It’s not just barbecues that red meat is being tossed on to in the sweltering summer temperatures.
As the Tory leadership contest hots up, a platter of hardline policies is being offered to party members by Liz Truss and Rishi Sunak, in a bid to whet appetites and boost support in the race to become Britain’s prime minister.
The term “Operation red meat”, coined during the dying months of Boris Johnson’s government, saw No 10 pivot to pursuing divisive agendas that were nonetheless popular with the party’s base.
Now after years of hungering for a prime minister with more Conservative principles, members are being treated to a leadership election in which they are the main audience and must be courted for their vote.
Research from the group More in Common found Conservative party members cared more than the general public about the issue of handling refugees trying to cross the Channel in small boats.
And so this weekend has seen Truss and Sunak compete to promote the hardline approach they would take on immigration, both committing to Johnson’s policy of deporting to Rwanda those who come to the UK by irregular routes.
Truss has a commanding lead in the polls and the support of key figures on the right of the party such as attorney general Suella Braverman, so Sunak is having to scramble to shore up support from the same wing.
It was with this in mind that the former chancellor laid out a 10-point plan for immigration, which included narrowing down the number of people who can qualify to be granted asylum status, withdrawing aid from countries that fail to cooperate on returns and striking more Rwanda-style removal deals with other countries.
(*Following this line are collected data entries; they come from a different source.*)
(** What the body of the loop does to one point, on any list. *)
Lemma clamp_result_with_spec (pts : list HeatPoint) (i : nat)
    (hp : HeatPoint) :
  let neighbors := neighbor_rents near pts i hp in
  let neighbor_med := upper_median neighbors in
  let hp' := clamp_result_with near pts i hp in
  hp_lat hp' = hp_lat hp /\ hp_lng hp' = hp_lng hp
  /\ hp_count hp' = hp_count hp
  /\ ((forall other, In other pts -> 0 <= hp_rent other) ->
      hp_rent hp' <= hp_rent hp)
  /\ ((10 <= hp_count hp)%nat -> hp_rent hp' = hp_rent hp)
  /\ (neighbors = [] -> hp_rent hp' = hp_rent hp)
  /\ ((hp_count hp < 10)%nat -> neighbors <> [] ->
      is_upper_median neighbor_med neighbors
      /\ ((inject_Z neighbor_med * 1.50 < inject_Z (hp_rent hp))%Q ->
          hp_rent hp' = neighbor_med)
      /\ (~ (inject_Z neighbor_med * 1.50 < inject_Z (hp_rent hp))%Q ->
          hp_rent hp' = hp_rent hp)).
Proof.
  intros neighbors neighbor_med hp'. unfold hp', clamp_result_with.
  change 10%nat with CLAMP_MAX_N. change 1.50%Q with CLAMP_THRESHOLD.
  assert (En : clamp_neighbors_with near pts i hp = neighbors)
    by apply clamp_neighbors_with_rents.
  destruct (clamp_target_with near pts i hp) as [m|] eqn:E.
  - assert (E' := E).
    apply clamp_target_Some_with in E as (Hc & Hne & -> & Hex).
    rewrite En in Hne, Hex |- *. fold neighbor_med in Hex |- *.
    cbn [set_rent hp_lat hp_lng hp_count hp_rent].
    repeat split; try reflexivity.
    + intros Hpos.
      destruct (clamp_target_rent_with _ _ _ _ E') as (o & Ho & Eo).
      apply Hpos in Ho. apply exceeds_spec in Hex.
      rewrite En in Eo. fold neighbor_med in Eo. lia.
    + intros; lia.
    + intros; contradiction.
    + now apply upper_median_In.
    + now apply upper_median_rank.
    + now apply upper_median_rank.
    + intros Hn. apply exceeds_Qlt in Hex. contradiction.
  - repeat split; try reflexivity; try lia.
    + now apply upper_median_In.
    + now apply upper_median_rank.
    + now apply upper_median_rank.
    + intros Hex. exfalso.
      assert (H2 : clamp_target_with near pts i hp = Some neighbor_med).
      { apply clamp_target_Some_with. rewrite En.
        repeat split; auto. now apply exceeds_Qlt. }
      congruence.
Qed.

(** The loop body meets the specification at every index, on a list whose
    rents are not negative. *)
Lemma clamp_result_with_ok (pts : list HeatPoint) (i : nat)
    (hp : HeatPoint) :
  (forall other, In other pts -> 0 <= hp_rent other) ->
  clamp_point_ok near pts (i, hp)
    (clamp_result_with near (state_before_with near pts i) i hp).
Proof.
  intros Hpos. unfold clamp_point_ok. cbn [fst snd].
  destruct (clamp_result_with_spec (state_before_with near pts i) i hp)
    as (H1 & H2 & H3 & H4 & H5 & H6 & H7).
  repeat split; try assumption; try (now apply H7).
  apply H4. intros other Ho.
  apply state_before_rents_with in Ho as (o & Ho & ->). now apply Hpos.
Qed.
End ClampWith.

(** With the exact test the pass is the pass of the pipelines above. *)
Lemma clamp_with_exact (pts : list HeatPoint) :
  clamp_with (within CLAMP_RADIUS) pts = clamp pts.
Proof. reflexivity. Qed.



(** ** Occupancy and the fields the passes keep *)

Lemma map_snd_enumerate {A : Type} (l : list A) : map snd (enumerate l) = l.
Proof.
  unfold enumerate. generalize 0%nat.
  induction l as [|x l IH]; intros k; simpl; [reflexivity|].
  now rewrite IH.
Qed.

Lemma map_enumerate_keep {A B : Type} (f : nat * A -> A) (g : A -> B)
    (l : list A) :
  (forall i x, g (f (i, x)) = g x) ->
  map g (map f (enumerate l)) = map g l.
Proof.
  intros H. rewrite map_map. rewrite <- (map_snd_enumerate l) at 2.
  rewrite map_map. apply map_ext. intros [i x]. apply H.
Qed.

Lemma aggregate_counts (value : list Listing -> Z)
    (cells : list (CellKey * list Listing)) :
  Forall (fun hp => (MIN_CELL_COUNT <= hp_count hp)%nat)
         (heat_points_acc (aggregate value cells)).
Proof.
  rewrite aggregate_map. apply Forall_forall. intros hp H.
  apply in_map_iff in H as (cell & <- & Hc).
  apply filter_In in Hc as [_ Hc].
  destruct (heat_point_of_fields value cell) as [_ ->].
  now apply Nat.leb_le.
Qed.

Lemma smooth_coords_count (weight : HeatPoint -> HeatPoint -> R)
    (pts : list HeatPoint) :
  map coords_count (smooth weight pts) = map coords_count pts.
Proof.
  unfold smooth. apply map_enumerate_keep. reflexivity.
Qed.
Not to be outdone, Truss’s campaign also announced Truss would also “pursue more third-country processing partnership schemes”, vowed not to cower to the European convention on human rights and look at more “turnaround tactics” for those migrants on small boats who try to cross the Channel.
The proposals were variously described as “cruel” and “dismal” by charities. “This shows that the heat of campaigning leads to bad policy,” said Sam Nadel of Oxfam. “If the former chancellor wins this race, he will be more than a party leader, he will be prime minister and a world leader.”
With an audience that is much more hardline than the general public, Sunak and Truss are happy for the time being to engage in a battle over which one has the most extreme immigration policies.
But that may change when the winner is confronted with having to win over tens of millions of voters instead of about 180,000 party members.
There are Conservatives who are unhappy with the direction the contest has taken and who consider the Rwanda plan to represent appalling value for money, as a potential breach of human rights law and to be damaging to future trading relationships.
But they are essentially voiceless in a contest where both candidates know that, in order to win, they must impress the members who have been waiting, hungrily, for “red meat”.